Limited surface mobility inhibits stable glass formation for 2-ethyl-1-hexanol

TitleLimited surface mobility inhibits stable glass formation for 2-ethyl-1-hexanol
Publication TypeJournal Article
Year of Publication2017
AuthorsTylinski, M., M.S. Beasley, Y. Z. Chua, C. Schick, and M.D. Ediger
JournalJournal of Chemical Physics
Start Page203317
Issue146
Date Published03/2017
Abstract

Previous work has shown that vapor-deposition can prepare organic glasses with extremely high kinetic stabilities and other properties that would be expected from liquid-cooled glasses only after aging for thousands of years or more. However, recent reports have shown that some molecules form vapor-deposited glasses with only limited kinetic stability when prepared using conditions expected to yield a stable glass. In this work, we vapor deposit glasses of 2-ethyl-1-hexanol over a wide range of deposition rates and test several hypotheses for why this molecule does not form highly stable glasses under normal deposition conditions.
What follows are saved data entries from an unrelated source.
(** The tables of [p] stay as they are. *)
Lemma world_ok_same U w p o :
  world_ok U w -> at_ (db_of w) p o ->
  world_ok U (set_object p o w) /\ abs (db_of (set_object p o w)) = abs (db_of w).
Proof.
  intros Hw Ho. unfold at_ in Ho. split.
  - apply (world_ok_set U U w p false None); [done| |done..]. rewrite Ho. apply move_refl, Hw.
  - rewrite db_set, Ho. by apply abs_same.
Qed.

(** *** Answers *)

Lemma calling_ok_answer U D p lk target rpc k v :
  (forall g, v <> Acquired (Granted g)) ->
  calling_ok U D p lk target rpc Running k -> calling_ok U D p lk target rpc (Answered v) k.
Proof.
  intros Hv. destruct k as [x rest after|a q e|a q e g|i rest|s]; cbn; try done.
  - intros (? & ? & ? & ? & ?). split_and!; try done. by destruct v.
  - intros (? & ? & ? & ? & ? & ?). split_and!; try done. destruct v as [[|g]| | |]; try done. by destruct (Hv g).
  - intros (? & ? & ? & ? & ? & ?). split_and!; try done. destruct v as [[|g]| | |]; try done. by destruct (Hv g).
Qed.

Lemma db_answer c v w : db_of (answer c v w) = db_of w.
Proof. unfold answer. by destruct (tasks w !! c) as [[p origin lk [target rpc [| |] k|j|g o|n0]]|]. Qed.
The kinetic stability of 2-ethyl-1-hexanol glasses is found to be highly dependent on the deposition rate. For deposition at Tsubstrate = 0.90 Tg, the kinetic stability increases by 3 orders of magnitude (as measured by isothermal transformation times) when the deposition rate is decreased from 0.2 nm/s to 0.005 nm/s. We also find that, for the same preparation time, a vapor-deposited glass has much more kinetic stability than an aged liquid-cooled glass. Our results support the hypothesis that the formation of highly stable 2-ethyl-1-hexanol glasses is inhibited by limited surface mobility. We compare our deposition rate experiments to similar ones performed with ethylcyclohexane (which readily forms glasses of high kinetic stability); we estimate that the surface mobility of 2-ethyl-1-hexanol is more than 4 orders of magnitude less than that of ethylcyclohexane at 0.85 Tg.